Start of DATA FOR THIS TASK

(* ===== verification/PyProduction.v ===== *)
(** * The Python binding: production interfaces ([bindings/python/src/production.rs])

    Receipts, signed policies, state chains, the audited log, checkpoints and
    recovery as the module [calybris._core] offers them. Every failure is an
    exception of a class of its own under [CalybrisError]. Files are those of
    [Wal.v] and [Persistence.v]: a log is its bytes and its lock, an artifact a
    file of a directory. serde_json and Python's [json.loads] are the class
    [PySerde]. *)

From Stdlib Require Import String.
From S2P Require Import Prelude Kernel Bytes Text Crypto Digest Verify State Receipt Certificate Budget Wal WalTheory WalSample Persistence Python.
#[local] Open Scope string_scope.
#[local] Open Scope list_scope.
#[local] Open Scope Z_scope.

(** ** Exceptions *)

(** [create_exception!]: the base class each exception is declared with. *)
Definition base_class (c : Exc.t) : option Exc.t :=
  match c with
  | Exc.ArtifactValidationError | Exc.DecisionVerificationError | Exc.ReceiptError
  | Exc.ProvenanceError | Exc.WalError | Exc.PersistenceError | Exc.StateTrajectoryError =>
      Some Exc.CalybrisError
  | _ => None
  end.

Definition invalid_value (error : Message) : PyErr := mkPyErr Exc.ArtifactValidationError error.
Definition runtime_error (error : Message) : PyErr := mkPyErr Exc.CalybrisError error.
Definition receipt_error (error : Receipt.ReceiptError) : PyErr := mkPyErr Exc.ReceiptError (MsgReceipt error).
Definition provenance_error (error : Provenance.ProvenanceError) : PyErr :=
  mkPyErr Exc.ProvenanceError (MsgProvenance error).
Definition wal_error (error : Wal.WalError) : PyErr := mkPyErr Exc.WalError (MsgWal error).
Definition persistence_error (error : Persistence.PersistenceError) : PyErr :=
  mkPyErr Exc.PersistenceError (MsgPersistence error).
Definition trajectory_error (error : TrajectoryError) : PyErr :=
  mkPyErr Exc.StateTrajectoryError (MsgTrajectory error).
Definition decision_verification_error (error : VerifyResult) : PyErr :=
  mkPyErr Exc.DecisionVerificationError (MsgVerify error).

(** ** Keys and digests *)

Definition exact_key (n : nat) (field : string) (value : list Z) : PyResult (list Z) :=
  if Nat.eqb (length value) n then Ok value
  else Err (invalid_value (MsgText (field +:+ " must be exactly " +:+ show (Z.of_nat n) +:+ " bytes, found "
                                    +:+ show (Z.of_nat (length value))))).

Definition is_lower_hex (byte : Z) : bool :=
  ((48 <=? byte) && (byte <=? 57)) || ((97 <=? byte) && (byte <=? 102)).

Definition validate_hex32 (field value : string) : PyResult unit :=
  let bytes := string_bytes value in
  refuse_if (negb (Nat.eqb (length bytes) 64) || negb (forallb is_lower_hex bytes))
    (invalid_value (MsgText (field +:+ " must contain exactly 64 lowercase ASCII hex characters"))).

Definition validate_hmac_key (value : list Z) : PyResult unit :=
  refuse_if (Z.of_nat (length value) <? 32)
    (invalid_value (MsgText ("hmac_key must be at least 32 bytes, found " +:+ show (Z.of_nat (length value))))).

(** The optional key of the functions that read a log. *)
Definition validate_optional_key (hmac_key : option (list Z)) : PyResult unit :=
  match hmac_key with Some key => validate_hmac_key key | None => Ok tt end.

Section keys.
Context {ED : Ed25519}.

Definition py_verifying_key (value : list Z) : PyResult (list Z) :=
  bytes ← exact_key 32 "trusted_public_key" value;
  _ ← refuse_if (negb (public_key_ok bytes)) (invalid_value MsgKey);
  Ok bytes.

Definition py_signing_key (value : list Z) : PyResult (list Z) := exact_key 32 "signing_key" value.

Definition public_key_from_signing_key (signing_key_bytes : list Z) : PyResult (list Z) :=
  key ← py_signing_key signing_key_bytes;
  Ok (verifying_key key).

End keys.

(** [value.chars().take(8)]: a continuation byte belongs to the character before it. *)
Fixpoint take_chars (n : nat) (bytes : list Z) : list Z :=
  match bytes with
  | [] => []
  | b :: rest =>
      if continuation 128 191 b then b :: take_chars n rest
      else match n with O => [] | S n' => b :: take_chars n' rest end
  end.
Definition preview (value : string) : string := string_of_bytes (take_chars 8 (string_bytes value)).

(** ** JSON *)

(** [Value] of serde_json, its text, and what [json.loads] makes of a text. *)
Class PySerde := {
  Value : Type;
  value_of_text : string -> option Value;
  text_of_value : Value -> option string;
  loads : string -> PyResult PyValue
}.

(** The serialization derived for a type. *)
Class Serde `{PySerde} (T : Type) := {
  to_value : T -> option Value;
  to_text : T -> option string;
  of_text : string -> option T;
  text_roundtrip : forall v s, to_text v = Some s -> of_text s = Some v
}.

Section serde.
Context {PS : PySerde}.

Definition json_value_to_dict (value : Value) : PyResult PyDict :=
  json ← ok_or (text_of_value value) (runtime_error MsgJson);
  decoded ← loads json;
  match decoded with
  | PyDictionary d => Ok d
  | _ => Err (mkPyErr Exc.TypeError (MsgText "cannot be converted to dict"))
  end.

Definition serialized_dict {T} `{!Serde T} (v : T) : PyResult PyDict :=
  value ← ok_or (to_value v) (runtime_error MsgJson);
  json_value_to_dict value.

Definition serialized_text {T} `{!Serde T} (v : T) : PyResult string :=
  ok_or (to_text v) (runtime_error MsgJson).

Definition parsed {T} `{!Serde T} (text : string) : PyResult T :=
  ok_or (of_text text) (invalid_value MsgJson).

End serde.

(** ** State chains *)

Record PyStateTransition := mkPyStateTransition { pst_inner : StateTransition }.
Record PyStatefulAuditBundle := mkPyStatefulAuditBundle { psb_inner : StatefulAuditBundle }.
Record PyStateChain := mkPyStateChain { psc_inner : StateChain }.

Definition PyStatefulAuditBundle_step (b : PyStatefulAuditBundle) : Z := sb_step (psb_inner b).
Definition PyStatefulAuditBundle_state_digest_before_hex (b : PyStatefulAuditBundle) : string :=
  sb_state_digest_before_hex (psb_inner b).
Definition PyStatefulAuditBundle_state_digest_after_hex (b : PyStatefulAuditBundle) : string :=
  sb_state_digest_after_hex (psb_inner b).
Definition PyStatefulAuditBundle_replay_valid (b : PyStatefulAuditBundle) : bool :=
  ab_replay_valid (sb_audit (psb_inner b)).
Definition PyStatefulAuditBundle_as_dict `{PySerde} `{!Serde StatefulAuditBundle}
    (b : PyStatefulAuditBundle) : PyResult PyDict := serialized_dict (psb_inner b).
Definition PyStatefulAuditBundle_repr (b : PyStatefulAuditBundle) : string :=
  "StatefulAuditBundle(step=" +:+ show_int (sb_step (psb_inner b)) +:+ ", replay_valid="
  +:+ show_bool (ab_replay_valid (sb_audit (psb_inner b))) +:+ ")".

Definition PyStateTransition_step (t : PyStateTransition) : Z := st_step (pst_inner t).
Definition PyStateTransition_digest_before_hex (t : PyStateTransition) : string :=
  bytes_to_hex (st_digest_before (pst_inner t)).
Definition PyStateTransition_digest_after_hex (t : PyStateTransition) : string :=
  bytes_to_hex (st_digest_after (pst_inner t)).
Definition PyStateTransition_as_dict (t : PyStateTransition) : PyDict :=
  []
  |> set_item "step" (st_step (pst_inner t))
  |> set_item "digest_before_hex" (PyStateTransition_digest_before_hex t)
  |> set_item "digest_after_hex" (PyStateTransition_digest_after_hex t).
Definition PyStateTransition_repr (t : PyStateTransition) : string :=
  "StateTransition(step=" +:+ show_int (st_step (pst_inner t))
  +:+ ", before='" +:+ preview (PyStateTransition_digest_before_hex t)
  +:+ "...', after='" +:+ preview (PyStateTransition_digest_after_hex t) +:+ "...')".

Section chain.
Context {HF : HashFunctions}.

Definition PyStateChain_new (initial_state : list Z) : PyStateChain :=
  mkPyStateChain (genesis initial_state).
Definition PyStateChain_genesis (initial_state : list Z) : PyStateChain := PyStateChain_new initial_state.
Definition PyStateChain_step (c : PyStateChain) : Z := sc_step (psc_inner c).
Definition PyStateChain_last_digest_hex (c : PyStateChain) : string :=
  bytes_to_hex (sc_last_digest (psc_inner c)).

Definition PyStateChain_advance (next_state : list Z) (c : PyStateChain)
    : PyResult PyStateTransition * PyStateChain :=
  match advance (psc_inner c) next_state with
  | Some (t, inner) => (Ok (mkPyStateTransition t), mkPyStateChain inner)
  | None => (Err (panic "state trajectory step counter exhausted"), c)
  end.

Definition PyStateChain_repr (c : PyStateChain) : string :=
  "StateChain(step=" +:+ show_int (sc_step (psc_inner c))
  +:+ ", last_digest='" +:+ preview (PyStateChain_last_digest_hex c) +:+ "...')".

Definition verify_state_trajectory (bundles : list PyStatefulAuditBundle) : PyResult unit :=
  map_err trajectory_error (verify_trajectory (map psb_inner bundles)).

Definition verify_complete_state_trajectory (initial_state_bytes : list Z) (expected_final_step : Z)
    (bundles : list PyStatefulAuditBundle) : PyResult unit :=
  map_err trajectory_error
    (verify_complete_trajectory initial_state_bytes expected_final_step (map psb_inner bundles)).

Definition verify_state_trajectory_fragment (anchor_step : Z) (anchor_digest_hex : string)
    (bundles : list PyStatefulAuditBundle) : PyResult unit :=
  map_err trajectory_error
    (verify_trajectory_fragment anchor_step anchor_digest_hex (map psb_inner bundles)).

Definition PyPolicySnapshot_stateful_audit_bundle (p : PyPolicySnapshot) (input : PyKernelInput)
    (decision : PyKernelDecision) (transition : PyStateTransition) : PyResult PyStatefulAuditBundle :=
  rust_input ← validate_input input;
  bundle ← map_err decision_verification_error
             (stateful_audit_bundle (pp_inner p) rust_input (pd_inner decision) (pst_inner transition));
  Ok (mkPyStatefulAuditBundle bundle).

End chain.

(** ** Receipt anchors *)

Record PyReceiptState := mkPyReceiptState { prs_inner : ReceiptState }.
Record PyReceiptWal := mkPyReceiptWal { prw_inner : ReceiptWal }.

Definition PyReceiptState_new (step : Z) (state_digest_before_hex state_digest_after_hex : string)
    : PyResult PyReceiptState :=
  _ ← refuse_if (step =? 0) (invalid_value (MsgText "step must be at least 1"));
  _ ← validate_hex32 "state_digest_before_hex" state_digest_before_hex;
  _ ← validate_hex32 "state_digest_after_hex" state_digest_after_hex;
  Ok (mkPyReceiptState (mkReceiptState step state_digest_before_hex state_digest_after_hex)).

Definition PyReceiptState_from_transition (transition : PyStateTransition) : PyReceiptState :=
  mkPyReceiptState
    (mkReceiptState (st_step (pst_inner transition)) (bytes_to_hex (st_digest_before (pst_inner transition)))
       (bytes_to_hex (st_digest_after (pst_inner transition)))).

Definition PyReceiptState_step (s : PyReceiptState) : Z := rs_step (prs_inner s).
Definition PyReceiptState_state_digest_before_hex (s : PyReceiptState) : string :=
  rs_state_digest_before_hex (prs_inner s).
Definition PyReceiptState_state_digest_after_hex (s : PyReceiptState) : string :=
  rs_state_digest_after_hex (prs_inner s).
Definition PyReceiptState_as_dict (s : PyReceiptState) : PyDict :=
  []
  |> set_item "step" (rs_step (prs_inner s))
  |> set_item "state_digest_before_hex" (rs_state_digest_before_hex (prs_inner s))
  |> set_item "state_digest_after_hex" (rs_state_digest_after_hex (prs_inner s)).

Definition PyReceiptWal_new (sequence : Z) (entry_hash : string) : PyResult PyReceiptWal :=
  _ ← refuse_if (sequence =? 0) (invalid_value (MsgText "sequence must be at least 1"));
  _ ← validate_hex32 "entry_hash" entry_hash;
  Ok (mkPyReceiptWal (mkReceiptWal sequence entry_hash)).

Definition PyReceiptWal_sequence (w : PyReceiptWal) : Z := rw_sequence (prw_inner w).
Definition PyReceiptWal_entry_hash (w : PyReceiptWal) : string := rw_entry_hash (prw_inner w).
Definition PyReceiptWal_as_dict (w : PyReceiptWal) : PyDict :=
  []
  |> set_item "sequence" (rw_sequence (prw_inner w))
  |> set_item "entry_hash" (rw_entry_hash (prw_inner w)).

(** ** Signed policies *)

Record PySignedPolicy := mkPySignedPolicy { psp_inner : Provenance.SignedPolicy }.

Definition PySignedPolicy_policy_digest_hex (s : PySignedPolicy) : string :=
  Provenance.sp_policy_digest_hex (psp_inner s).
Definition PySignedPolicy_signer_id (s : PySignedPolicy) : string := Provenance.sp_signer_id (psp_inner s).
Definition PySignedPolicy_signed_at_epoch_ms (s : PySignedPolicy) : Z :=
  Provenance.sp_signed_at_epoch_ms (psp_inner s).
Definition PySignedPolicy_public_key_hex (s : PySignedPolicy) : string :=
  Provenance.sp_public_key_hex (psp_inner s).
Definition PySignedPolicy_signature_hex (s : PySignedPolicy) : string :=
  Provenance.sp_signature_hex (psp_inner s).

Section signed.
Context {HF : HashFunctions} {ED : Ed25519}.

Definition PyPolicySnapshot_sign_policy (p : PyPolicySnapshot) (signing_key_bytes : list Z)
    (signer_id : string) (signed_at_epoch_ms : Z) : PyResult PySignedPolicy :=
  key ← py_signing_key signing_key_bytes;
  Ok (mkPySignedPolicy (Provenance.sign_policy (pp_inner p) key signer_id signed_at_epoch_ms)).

End of DATA FOR THIS TASK

WHAT NEEDS TO BE DONE:
Look above for the line with "Definition PyStateChain_advance (next_state" and the line with "Definition PyStateChain_repr (c". Retype those two lines and every line between them exactly, adding nothing.

PROBLEM SOLUTION:
Definition PyStateChain_advance (next_state : list Z) (c : PyStateChain)
    : PyResult PyStateTransition * PyStateChain :=
  match advance (psc_inner c) next_state with
  | Some (t, inner) => (Ok (mkPyStateTransition t), mkPyStateChain inner)
  | None => (Err (panic "state trajectory step counter exhausted"), c)
  end.

Definition PyStateChain_repr (c : PyStateChain) : string :=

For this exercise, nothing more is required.